Before I could stop myself, I said "You don't have to wait, you know. You could do it now." ("Shut up shut up shut up!" I'm thinking to myself! What the heck are you SAYING!!! My brain screams!) "You know for Lent I've taken on praying with other people," I half mumbled, apologetically.(Oh crap! Did I really just say that?) "Let's do it!" Tracy Mannes says. She is on the bandwagon! God love her, she gives me courage when mine is failing. "Shall we hold hands?" she asks the other women at the table. All co-workers. All educators. All women of Faith. All of us realized that although we know each other to be Christian women, we've never spoken to our Maker as one. We've never prayed together. At least if they did, I wasn't there.
So we all stand. Holding hands as one. Together in Christian love, we hold up Margaret in prayer. We ask God to be with Jeffrey and his family through this difficult time. We ask for the courage to be the friends that Margaret needs. We ask that if healing is in His will, it will come quickly, and if it's not, that the family would find their strength in the love of their Maker. I thank God for these women of faith that I work with. I thank God for the sacredness of that moment.
Amen.
I wonder what they were thinking as we went back to work.
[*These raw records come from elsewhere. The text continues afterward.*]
Lemma finite_canonical (a : float) s m e :
  Prim2SF a = S754_finite s m e ->
  fexp prec emax (Zpos (digits2_pos m) + e) = e /\ (e <= emax - prec)%Z.
Proof.
  intros H. pose proof (Prim2SF_valid a) as V. rewrite H in V.
  cbn [valid_binary] in V. unfold bounded, canonical_mantissa in V.
  apply andb_true_iff in V. destruct V as [V1 V2].
  apply Z.eqb_eq in V1. apply Z.leb_le in V2. auto.
Qed.

(** A non-negative float below 1 is [+0] or [m * 2^e] with [m < 2^(-e)]. *)
Lemma below_one_shape (r : float) :
  nonneg r = true -> (r <? 1) = true ->
  Prim2SF r = S754_zero false
  \/ exists m e, Prim2SF r = S754_finite false m e
       /\ (e <= -53)%Z /\ (Zpos m < 2 ^ (- e))%Z.
Proof.
  unfold nonneg. rewrite ltb_spec.
  replace (Prim2SF 1) with (S754_finite false 4503599627370496 (-52))
    by (vm_compute; reflexivity).
  destruct (Prim2SF r) as [[|]|s| |[|] m e] eqn:P; try discriminate; auto.
  intros _ L. right. exists m, e. split; [reflexivity|].
  destruct (finite_canonical r _ _ _ P) as [C _].
  pose proof (digits2_pos_bounds m) as [Dl Du].
  set (d := Zpos (digits2_pos m)) in *.
  assert (d <= 53)%Z by (unfold fexp in C; change prec with 53%Z in C; lia).
  assert (Zpos m < 2 ^ 53)%Z.
  { assert (2 ^ d <= 2 ^ 53)%Z by (apply Z.pow_le_mono_r; lia). lia. }
  unfold SFltb in L. cbn [SFcompare] in L.
  destruct (e ?= -52)%Z eqn:Ce.
  - exfalso. apply Z.compare_eq in Ce. subst e.
    rewrite Pos.compare_cont_spec in L. cbn [Pos.switch_Eq] in L.
    destruct (m ?= 4503599627370496)%positive eqn:Cm; try discriminate.
    pose proof (proj1 (Pos.compare_lt_iff _ _) Cm) as Cm'.
    assert (d <= 52)%Z.
    { apply (Zdigits2_le (Zpos m) 52); [clear; lia|clear; lia|].
      change (2 ^ 52)%Z with 4503599627370496%Z. exact Cm. }
    clear Cm Cm' L.
    unfold fexp in C. change prec with 53%Z in C. change emax with 1024%Z in C.
    unfold SpecFloat.emin in C. lia.
  - pose proof (proj1 (Z.compare_lt_iff _ _) Ce) as Ce'. split; [lia|].
    assert (2 ^ 53 <= 2 ^ (- e))%Z by (apply Z.pow_le_mono_r; lia). lia.
  - discriminate.
Qed.

(** [r * w] for [0 <= r < 1] and a finite [w >= 0] is a finite non-negative
    number not above [w]. *)
Lemma mul_fraction (r w : float) :
  nonneg r = true -> (r <? 1) = true -> nonneg w = true ->
  nonneg (r * w) = true /\ (w <? r * w) = false.
Proof.
  intros Nr Lr Nw.
  destruct (below_one_shape r Nr Lr) as [Pr|(mr & er & Pr & Her & Hmr)];
    unfold nonneg in *; rewrite ltb_spec, mul_spec, Pr; unfold SF64mul;
    destruct (Prim2SF w) as [[|]|sw| |[|] mw ew] eqn:Pw; try discriminate;
    try (split; reflexivity).
  destruct (finite_canonical w _ _ _ Pw) as [Cw Bw].
  cbn [SFmul xorb].
  destruct (binary_round_aux_below false (Zpos (mr * mw)) (er + ew) loc_Exact mw ew)
    as [Z|(m & e & F & Cmp)]; try assumption; try lia.
  - rewrite Pos2Z.inj_mul. replace (ew - (er + ew))%Z with (- er)%Z by lia. nia.
  - rewrite Z. split; reflexivity.
  - rewrite F. split; [reflexivity|].
    unfold SFltb. cbn [SFcompare].
    destruct Cmp as [Lt|[-> Le]].
    + rewrite (proj2 (Z.compare_gt_iff _ _) Lt). reflexivity.
    + rewrite Z.compare_refl, Pos.compare_cont_spec. cbn [Pos.switch_Eq].
      destruct (mw ?= m)%positive eqn:Cm; try reflexivity.
      pose proof (proj1 (Pos.compare_lt_iff _ _) Cm) as Cm'. lia.
Qed.

Lemma nonneg_shift (rs : RandomSource) (k : nat) :
  random_source rs -> random_source (fun n => rs (k + n)%nat).
Proof. intros R n. apply R. Qed.

(** The difference of two numbers of [[0,1)] neither overflows nor is [NaN]. *)
Lemma sub_fractions_finite (a b : float) :
  nonneg a = true -> (a <? 1) = true -> nonneg b = true -> (b <? 1) = true ->
  finiteb (a - b) = true.
Proof.
  intros Na La Nb Lb.
  destruct (below_one_shape a Na La) as [Pa|(ma & ea & Pa & Hea & Hma)];
    destruct (below_one_shape b Nb Lb) as [Pb|(mb & eb & Pb & Heb & Hmb)];
    unfold finiteb; rewrite sub_spec, Pa, Pb; unfold SF64sub; cbn [SFsub];
    try reflexivity.
  set (ez := Z.min ea eb).
  destruct (shl_align_spec ma ea ez) as [_ A].
  destruct (shl_align_spec mb eb ez) as [_ B].
  replace (Z.min ea ez) with ez in A by (unfold ez; lia).
  replace (Z.min eb ez) with ez in B by (unfold ez; lia).
  cbn [cond_Zopp].
  set (za := Zpos (fst (shl_align ma ea ez))) in *.
  set (zb := Zpos (fst (shl_align mb eb ez))) in *.
  assert (Hez : (ez <= -53)%Z) by (unfold ez; lia).
  assert (Ba : (0 < za < 2 ^ (- ez))%Z).
  { split; [unfold za; lia|]. rewrite A.
    replace (- ez)%Z with (- ea + (ea - ez))%Z by lia.
    rewrite pow2_split by (unfold ez; lia).
    pose proof (pow2_pos (ea - ez)). unfold ez in *. nia. }
  assert (Bb : (0 < zb < 2 ^ (- ez))%Z).
  { split; [unfold zb; lia|]. rewrite B.
    replace (- ez)%Z with (- eb + (eb - ez))%Z by lia.
    rewrite pow2_split by (unfold ez; lia).
    pose proof (pow2_pos (eb - ez)). unfold ez in *. nia. }
  pose (mw := 4503599627370496%positive).
  assert (Emw : Zpos mw = (2 ^ 52)%Z) by (vm_compute; reflexivity).
  assert (Cmw : fexp prec emax (Zpos (digits2_pos mw) + -52) = (-52)%Z)
    by (vm_compute; reflexivity).
  assert (Bmw : (-52 <= emax - prec)%Z) by (vm_compute; discriminate).
  clearbody mw.
  assert (P2 : (Zpos mw * 2 ^ (-52 - ez) = 2 ^ (- ez))%Z).
  { rewrite Emw, <- pow2_split by lia. f_equal. lia. }
  unfold binary_normalize.
  destruct (za - zb)%Z as [|m|m] eqn:D; [reflexivity| |].
  - destruct (binary_round_below false m ez mw (-52)) as [Z|(m' & e' & F & _)];
      try assumption; try lia; [rewrite Z|rewrite F]; reflexivity.
  - destruct (binary_round_below true m ez mw (-52)) as [Z|(m' & e' & F & _)];
      try assumption; try lia; [rewrite Z|rewrite F]; reflexivity.
Qed.

Lemma mul_finite_zero (a z : float) :
  finiteb a = true -> zerob z = true -> zerob (a * z) = true.
Proof.
  unfold finiteb, zerob. rewrite mul_spec.
  destruct (Prim2SF a), (Prim2SF z); cbn; congruence.
Qed.

Lemma mul_zero_finite (z a : float) :
  zerob z = true -> finiteb a = true -> zerob (z * a) = true.
Proof.
  unfold finiteb, zerob. rewrite mul_spec.
  destruct (Prim2SF z), (Prim2SF a); cbn; congruence.
Qed.

Lemma add_zero_zero (a b : float) :
  zerob a = true -> zerob b = true -> zerob (a + b) = true.
Proof.
  unfold zerob. rewrite add_spec.
  destruct (Prim2SF a) as [[|]| | |], (Prim2SF b) as [[|]| | |]; cbn; congruence.
Qed.

(** Adding a zero of either sign to [+0] or to a positive number changes
    nothing. *)
Lemma add_zero_r (a z : float) :
  nonneg a = true -> zerob z = true -> a + z = a.
Proof.
  unfold nonneg, zerob. intros Na Zz. apply Prim2SF_inj. rewrite add_spec.
  destruct (Prim2SF a) as [[|]| | |[|] m e], (Prim2SF z) as [[|]| | |];
    try discriminate; reflexivity.
Qed.

Lemma nonneg_not_negative (a : float) : nonneg a = true -> (a <? 0) = false.
Proof.
  unfold nonneg. rewrite ltb_spec. change (Prim2SF 0) with (S754_zero false).
  destruct (Prim2SF a) as [[|]| | |[|] m e]; try discriminate; reflexivity.
Qed.

Lemma nonneg_finite (a : float) : nonneg a = true -> finiteb a = true.
Proof.
  unfold nonneg, finiteb.
  destruct (Prim2SF a) as [[|]| | |[|] m e]; try discriminate; reflexivity.
Qed.

(** ** Where the constructor and the random reset put a particle *)

Lemma fraction_in_bounds (width height : float) (p : Particle) (r1 r2 : float) :
  nonneg r1 = true -> (r1 <? 1) = true -> nonneg r2 = true -> (r2 <? 1) = true ->
  nonneg width = true -> nonneg height = true ->
  x p = r1 * width -> y p = r2 * height -> life p = 1 ->
  nonneg (x p) = true /\ nonneg (y p) = true
  /\ out_of_bounds width height p = false.
Proof.
  intros N1 L1 N2 L2 Nw Nh Ex Ey El.
  destruct (mul_fraction r1 width N1 L1 Nw) as [Px Bx].
  destruct (mul_fraction r2 height N2 L2 Nh) as [Py By].
  rewrite <- Ex in Px, Bx. rewrite <- Ey in Py, By.
  split; [exact Px|]. split; [exact Py|].
  unfold out_of_bounds, gtb.
  rewrite (nonneg_not_negative _ Px), (nonneg_not_negative _ Py), Bx, By, El.
  reflexivity.
Qed.

(** X1. With a generator that keeps the promise of [Math.random()] and a
    canvas of finite size, the constructor puts the particle inside the
    canvas: the boundary test of [update] is false on the new particle, the
    rounding of [Math.random() * width] never exceeding [width]. *)
Theorem new_particle_inside_canvas (width height : float) (config : ParticleConfig)
    (rs : RandomSource) :
  random_source rs -> nonneg width = true -> nonneg height = true ->
  out_of_bounds width height (fst (new_Particle width height config rs)) = false.
Proof.
  intros R Nw Nh.
  destruct (R 0%nat) as [N1 L1]. destruct (R 1%nat) as [N2 L2].
  apply (fraction_in_bounds width height _ (rs 0%nat) (rs 1%nat)); auto.
Qed.

Lemma new_particle_inside_canvas_witness :
  out_of_bounds 800 600
    (fst (new_Particle 800 600 repel_config (constant_source 0.25))) = false.
Proof.
  apply (new_particle_inside_canvas 800 600 repel_config (constant_source 0.25)).
  - intros n. split; vm_compute; reflexivity.
  - vm_compute. reflexivity.
  - vm_compute. reflexivity.
Defined.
I was thinking, "That was terrifying, and I'm so glad it happened." I know it shouldn't be a big deal to pray with other people. I'm not shy, and God and I have this running conversation all day long. (I do not require an invisible friend, I have a REAL one!) What's so frightening about inviting someone else in on the conversation? Maybe it's the fear that they won't get it. This Love is something so pure and beautiful, that I would never allow anything to threaten it, and inviting someone else in is a big risk. But I have already seen that when it pays off, and you are a part of a prayer circle, that love becomes SO MUCH GREATER than you and the others praying with you. It grows and glows and fills your soul with hope.
Will you pray with me this Lent?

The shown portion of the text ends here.